There have been very few occasions in my life that I can even come close to agreeing with anything Michael Gove has said. But sometimes people who purport to be experts, and yet directly contradict each other, really do vex me quite considerably.
I'd been having a lovely day today. I was thinking that writing a positive post tonight would be a walk in the park, because I was feeling genuinely upbeat and happy.
And then I took LittleBear to the dentist.
We've been to the dentist before. The first time was mostly a "hello". The second time involved looking in his mouth. The third time was the rather traumatic occasion when I carried a small boy in, sobbing and dripping with blood from a mashed up face to be inspected, after coming off his bicycle face-first. On that occasion, the quick thinking of one of my friends had resulted in a knocked-out tooth being replaced. The lovely dentist was quite content with this, and told me the tooth might take root again, or might not, but it wouldn't be a problem either way, and (this is the important bit) that we'd done the right thing.
The tooth re-rooted, and has caused no problems.

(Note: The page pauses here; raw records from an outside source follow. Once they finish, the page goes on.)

(** * ParseClass.js: GraphQL type generation and CRUD resolvers of parse-server

    A shallow embedding of [src/graphql/schemas/ParseClass.js].

    The file has two layers, and the embedding keeps them apart:

    - the _resolvers_ ([get], [find], [create], [update], [destroy] and the
      resolver of a Relation field) are asynchronous functions that call the
      storage collaborators ([runGet], [runFind], [rest.create], ...).  They
      are embedded as programs of a small free monad [Prog] whose nodes are
      the collaborator calls; running a program against any backend yields
      the outcome together with the sequence of calls that were issued;

    - the _type builder_ ([loadClass], the [ParseClass] class and the field
      mappers) allocates objects, memoises them on the [ParseClass] instance
      and in the types cache, and writes to the console.  It is embedded in
      a state-and-exception monad [M] over an explicit store in which every
      [new] and every object literal whose identity matters receives a fresh
      address. *)

From stdpp Require Import gmap strings list pretty.
From Stdlib Require Import ZArith Ascii.

Set Warnings "-register-all".
Local Open Scope string_scope.

(** ** JavaScript values *)

(** The values the resolvers inspect.  An array behaves like an object under
    every operation this file applies to an input value (truthiness, reading
    and assigning a named property), so it needs no constructor of its own;
    the result lists of [runFind], the only values iterated over, are Rocq
    lists. *)
Inductive Value : Type :=
| VUndef
| VNull
| VBool (b : bool)
| VNum (n : Z)
| VStr (s : string)
| VObj (props : list (string * Value)).

(** What a [throw], a failed property access or a rejected promise carries. *)
Inductive Err : Type :=
| Thrown (v : Value)
| TypeError
| Rejected (reason : Value).

(** [throw 'id or objectId are required'] in [getObjectId]. *)
Definition MissingIdentifier : Err := Thrown (VStr "id or objectId are required").

(** *** Objects as ordered property lists *)

Module Obj.
Section Props.
Context {A : Type}.

Fixpoint get (k : string) (o : list (string * A)) : option A :=
  match o with
  | [] => None
  | (k', v) :: o' => if decide (k = k') then Some v else get k o'
  end.

(** [o[k] = v]: overwrite in place, or append as the newest property (for
    a key other than [__proto__], which is no name of a field or class). *)
Fixpoint set (k : string) (v : A) (o : list (string * A)) : list (string * A) :=
  match o with
  | [] => [(k, v)]
  | (k', v') :: o' =>
      if decide (k = k') then (k, v) :: o' else (k', v') :: set k v o'
  end.

(** [delete o[k]]. *)
Fixpoint del (k : string) (o : list (string * A)) : list (string * A) :=
  match o with
  | [] => []
  | (k', v') :: o' =>
      if decide (k = k') then del k o' else (k', v') :: del k o'
  end.

Definition has (k : string) (o : list (string * A)) : bool :=
  match get k o with Some _ => true | None => false end.

Definition keys (o : list (string * A)) : list string := o.*1.
End Props.
End Obj.

(** *** Truthiness and property access *)

Definition truthy (v : Value) : bool :=
  match v with
  | VUndef | VNull => false
  | VBool b => b
  | VNum n => negb (n =? 0)%Z
  | VStr s => if decide (s = "") then false else true
  | VObj _ => true
  end.

(** [v[k]] for a property name that no prototype defines: [undefined] and
    [null] raise, a primitive has no such property. *)
Definition member (v : Value) (k : string) : Err + Value :=
  match v with
  | VUndef | VNull => inl TypeError
  | VObj o => inr (default VUndef (Obj.get k o))
  | _ => inr VUndef
  end.

(** [v[k] = x].  The file is an ES module, hence strict code: assigning a
    property of a primitive, of [undefined] or of [null] raises. *)
Definition assign (v : Value) (k : string) (x : Value) : Err + Value :=
  match v with
  | VObj o => inr (VObj (Obj.set k x o))
  | _ => inl TypeError
  end.

(** [delete v[k]]. *)
Definition delete_prop (v : Value) (k : string) : Err + Value :=
  match v with
  | VUndef | VNull => inl TypeError
  | VObj o => inr (VObj (Obj.del k o))
  | _ => inr v
  end.

(** A property read that cannot raise, for the places that hold an object. *)
Definition prop (v : Value) (k : string) : Value :=
  match v with
  | VObj o => default VUndef (Obj.get k o)
  | _ => VUndef
  end.

(** ** The backend schema *)

(** A field definition: [field.type] and [field.targetClass].  The schema
    loader supplies [targetClass] for Pointer and Relation fields; it is not
    read for any other kind. *)
Record Field : Type := mkField {
  field_type : string;
  targetClass : string;
}.

(** A class of the schema, with its [fields] in declaration order. *)
Record ClassSchema : Type := mkClass {
  fields : list (string * Field);
}.

(** The schema object: its classes by name, and [schema.__classNames]. *)
Record Schema : Type := mkSchema {
  classes : gmap string ClassSchema;
  __classNames : list string;
}.

(** What the property read [schema[className]] can find: a class, or a
    value that is no class, namely the array under [__classNames] or a
    member that the schema object inherits from [Object.prototype].  Such a
    value is truthy and has no [fields] property. *)
Inductive SchemaValue : Type :=
| AClass (class : ClassSchema)
| NotAClass.

(** [value.fields] *)
Definition fieldsOf (value : SchemaValue) : option (list (string * Field)) :=
  match value with
  | AClass class => Some (fields class)
  | NotAClass => None
  end.

(** The property names of [Object.prototype]. *)
Definition objectPrototypeNames : list string :=
  ["constructor"; "hasOwnProperty"; "isPrototypeOf"; "propertyIsEnumerable";
   "toLocaleString"; "toString"; "valueOf"; "__proto__"; "__defineGetter__";
   "__defineSetter__"; "__lookupGetter__"; "__lookupSetter__"].

(** [schema[className]]: an own property first, then the prototype;
    [None] is [undefined]. *)
Definition schemaGet (schema : Schema) (className : string) : option SchemaValue :=
  if decide (className = "__classNames") then Some NotAClass
  else
    match classes schema !! className with
    | Some class => Some (AClass class)
    | None =>
        if bool_decide (className ∈ objectPrototypeNames) then Some NotAClass
        else None
    end.

(** ** Resolver programs *)

(** The [context] of a resolver call: [context.auth], [context.config] and
    [context.info]. *)
Module Context.
Record t : Type := mk {
  auth : Value;
  config : Value;
  info : Value;
}.
End Context.
(** * pol: lazy scope resolution and streaming evaluation

    A shallow embedding of [pol/pol.py]: the scope arbiter ([set_scope]),
    the record cursor ([RecordScoped]), the environment built by [pol], the
    evaluation rounds and the printer dispatch, together with the collaborator
    classes the engine is written against ([LazyItem], [LazyItemDict],
    [LazySequence], [RecordSequence], [Prog], [Printer]); those live in
    modules of the package that [pol.py] only imports, and are modelled from
    the specification. *)

From Stdlib Require Import ZArith String List Lia Bool.
From stdpp Require Import base option list strings pretty gmap.
Import ListNotations.

Local Open Scope string_scope.
Local Open Scope list_scope.

(** ** Replayable sequences *)

Module LazySequence.

(** Modelled from the spec: [LazySequence] / [RecordSequence] (pol/util.py and
    pol/record.py are imported by pol.py but are not part of the sources at
    hand).  A replayable sequence wraps a one-pass producer; elements already
    produced sit in a buffer, an index beyond the buffer pulls further
    elements from the producer and appends them, and iteration from the start
    replays the buffer before it resumes the producer. *)
Section Replay.
Context {P A : Type}.

(** [next()] on the one-pass producer: [None] is [StopIteration]. *)
Variable pull : P -> option A * P.

Fixpoint fill (n : nat) (buf : list A) (s : P) : list A * P :=
  match n with
  | O => (buf, s)
  | S n' =>
      match pull s with
      | (Some a, s') => fill n' (buf ++ [a]) s'
      | (None, s') => (buf, s')
      end
  end.

(** [seq[i]]: materialize up to index [i], then look the buffer up. *)
Definition getitem (i : nat) (buf : list A) (s : P) : option A * (list A * P) :=
  let st := fill (S i - length buf) buf s in
  (fst st !! i, st).

(** One step of an iterator over the sequence that stands at position [i]. *)
Definition iter_next (i : nat) (buf : list A) (s : P) : option A * nat * (list A * P) :=
  match getitem i buf s with
  | (Some a, st) => (Some a, S i, st)
  | (None, st) => (None, i, st)
  end.

(** [for x in seq] from position [i], driven for at most [fuel] steps;
    [None] when the fuel does not reach the end of the sequence. *)
Fixpoint traverse (fuel i : nat) (buf : list A) (s : P) : option (list A) * (list A * P) :=
  match fuel with
  | O => (None, (buf, s))
  | S fuel' =>
      match iter_next i buf s with
      | (Some a, i', (buf', s')) =>
          match traverse fuel' i' buf' s' with
          | (Some l, st) => (Some (a :: l), st)
          | (None, st) => (None, st)
          end
      | (None, _, st) => (Some [], st)
      end
  end.

(** The state of the producer after [k] further calls of [next()]. *)
Fixpoint after (k : nat) (s : P) : P :=
  match k with
  | O => s
  | S k' => after k' (snd (pull s))
  end.

(** An exhausted producer answers [StopIteration] from now on. *)
Definition exhausted (s : P) : Prop := forall k, fst (pull (after k s)) = None.

(** The producer in state [s] yields exactly the elements [l], in order. *)
Fixpoint yields (s : P) (l : list A) : Prop :=
  match l with
  | [] => exhausted s
  | a :: l' => exists s', pull s = (Some a, s') /\ yields s' l'
  end.

(** The buffer is a prefix of the elements [l] and the producer is to yield
    the rest. *)
Definition replay_inv (l : list A) (st : list A * P) : Prop :=
  exists rest, l = fst st ++ rest /\ yields (snd st) rest.

(** A consumer either walks the whole sequence or indexes into it. *)
Inductive op := Iterate | Index (i : nat).

Inductive answer := Walked (l : option (list A)) | Item (a : option A).

Definition run_op (fuel : nat) (o : op) (st : list A * P) : answer * (list A * P) :=
  match o with
  | Iterate => let r := traverse fuel 0 (fst st) (snd st) in (Walked (fst r), snd r)
  | Index i => let r := getitem i (fst st) (snd st) in (Item (fst r), snd r)
  end.

Fixpoint run_ops (fuel : nat) (os : list op) (st : list A * P) : list answer * (list A * P) :=
  match os with
  | [] => ([], st)
  | o :: os' =>
      let r := run_op fuel o st in
      let rs := run_ops fuel os' (snd r) in
      (fst r :: fst rs, snd rs)
  end.

(** What each consumer is to see of a sequence whose elements are [l]. *)
Definition expected (l : list A) (o : op) : answer :=
  match o with
  | Iterate => Walked (Some l)
  | Index i => Item (l !! i)
  end.
End Replay.

(** A producer that counts the elements it hands out. *)
Definition counted {P A : Type} (pull : P -> option A * P) (c : P * nat) : option A * (P * nat) :=
  match pull (fst c) with
  | (Some a, s') => (Some a, (s', S (snd c)))
  | (None, s') => (None, (s', snd c))
  end.

(** The simplest one-pass producer: a list that is consumed from the front. *)
Definition list_pull {A : Type} (l : list A) : option A * list A :=
  match l with
  | [] => (None, [])
  | a :: l' => (Some a, l')
  end.

End LazySequence.

(** ** Data model *)

(** A record: its fields and the raw text of its line ([record.str]). *)
Record PolRecord := mkRecord { fields : list string; str : string }.

(** The [Printer] subclasses that [pol] puts into the environment. *)
Inductive PrinterClass :=
| AutoPrinter | AwkPrinter | CsvPrinter | MarkdownPrinter
| JsonPrinter | ReprPrinter | StrPrinter.

(** Python values that cross the boundary between the engine and the user
    program.  [VRecordSequence] and [VLazySequence] are references to the two
    shared sequence objects of one run ([record_seq] and the sequence of
    lines); their state lives in the run's [State]. *)
Inductive value :=
| VNone
| VInt (z : Z)
| VStr (s : string)
| VRecord (r : PolRecord)
| VRecordSequence
| VLazySequence
| VDataFrame (rows : list PolRecord)
| VPrinter (c : PrinterClass)
| VClass (name : string)
| VModule (name : string)
| VUndefined.

(** The variable [scope] of [pol]: 'undecided', 'record' or 'table'. *)
Inductive Scope := undecided | record | table.

(** Exceptions.  [NoMoreRecords] is the subclass of [StopIteration] declared
    in pol.py; [UserError] carries its [__cause__]; [Exc] stands for any
    other exception class a user program raises (ZeroDivisionError, ...). *)
Inductive exn :=
| NoMoreRecords
| StopIteration
| RuntimeError (msg : string)
| NameError (name : string)
| AttributeError (name : string)
| IndexError
| TypeError
| ModuleNotFoundError (name : string)
| Exc (cls msg : string)
| UserError (cause : exn).
Lemma class_len p lo s :
  tokens_len (class_token p) lo s =
  if lo <=? length (take_while p s) then Some (length (take_while p s)) else None.
Proof.
  unfold tokens_len. rewrite tokens_class by done.
  destruct (lo <=? _); [|done]. f_equal.
  rewrite <- (take_drop_while p s) at 1. rewrite length_app. lia.
Qed.

Lemma take_while_stop p x c t :
  p c = false -> take_while p (x ++ c :: t) = take_while p (x ++ [c]).
Proof.
  intros Hc. induction x as [|d x IH]; simpl.
  - by rewrite Hc.
  - destruct (p d); [by rewrite IH | done].
Qed.

Lemma take_while_run p run b :
  Forall (fun c => p c = true) run ->
  (forall c b', b = c :: b' -> p c = false) ->
  take_while p (run ++ b) = run.
Proof.
  intros Hrun Hb. induction Hrun as [|c run Hc _ IH]; simpl.
  - destruct b as [|c b']; [done|]. simpl. by rewrite (Hb c b').
  - by rewrite Hc, IH.
Qed.

(** Substituting the runs of [lo] or more characters of the class [p]:
    a run that cannot be extended is replaced as a whole, and the text
    before it and the text after it are handled on their own. *)
Lemma class_scan_run p lo repl a run b :
  1 <= lo -> Forall (fun c => p c = true) run -> lo <= length run ->
  (forall a' c, a = a' ++ [c] -> p c = false) ->
  (forall c b', b = c :: b' -> p c = false) ->
  scan (tokens_len (class_token p) lo) repl 0 (a ++ run ++ b) =
  scan (tokens_len (class_token p) lo) repl 0 a ++ repl run
  ++ scan (tokens_len (class_token p) lo) repl 0 b.
Proof.
  intros Hlo Hrun Hlen Ha Hb.
  rewrite scan_app.
  - f_equal. rewrite (scan_match _ _ (length run)).
    + by rewrite take_app_length, drop_app_length.
    + rewrite class_len, take_while_run by done.
      apply Nat.leb_le in Hlen. by rewrite Hlen.
    + rewrite length_app. lia.
  - rewrite class_len. simpl. destruct lo; [lia | done].
  - intros x n Hx. eapply tokens_len_bound; [apply class_token_wf | done | done].
  - intros y x -> Hx. rewrite !class_len.
    destruct (exists_last Hx) as (x' & c & ->).
    assert (p c = false) as Hc by (apply (Ha (y ++ x')); by rewrite app_assoc).
    rewrite <- app_assoc. simpl. by rewrite take_while_stop.
Qed.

The lovely dentist has left.
We have a new dentist.
This was the first time we'd met the new dentist.
He informed me that we shouldn't have put the tooth back in. He suggested that the correct course of action would be to extract the tooth now, in case of infection, as the gum looks a little bit red. The tooth has been back in, and perfectly happy, for SEVEN MONTHS. Seriously? He wants to pull it out, just in case a slight redness of the gum is because it got infected when it was put back in seven months ago.
As the tooth in question is already wobbly, and likely to come out perfectly naturally in the next few months, I decided to go with his alternative (reluctant) offering of "wait and see". It's not that I don't take my son's dental hygiene seriously, or the protection of his teeth and gums, but I'd much rather keep an eye on a gum and see if it becomes any more red, and let LittleBear's tooth fall out of its own accord if possible, than inflict a tooth extraction on a small boy and potentially put him off dentists for life. I'm pretty certain that hating dentists and all their work would do his long-term dental health a lot more harm than "having a slightly red gum".
And I'm left with a Govian distaste for experts, having had two different dentists tell me diametrically opposite things about LittleBear's tooth. One of them must be wrong. And since I clearly don't want the one who agreed with my friend's actions, and who reassured me that I'd done the right thing to be the Wrong Dentist, I'm left being forced to disagree with the expert opinion of my current dentist. Who'll be looking at my teeth on Wednesday.
My lovely happy day has turned into a stressful, annoying day with a looming sense of dread at having to see New Dentist again, and find out all the things that are wrong with my teeth as well. I'm already worried about what he'll say about the wire that cements six of my teeth together...
Not to mention that horrible lurking sense of doubt about whether I've taken the right path, whether I've actually risked the development of LittleBear's big teeth, whether new dentist is right and that tooth is best off out, and always was best off out. Maybe I'm wrong. Maybe I'm being a bad mother. Maybe, maybe, maybe...
So now my Happy Day has been turned into a Fretful Week. Bother.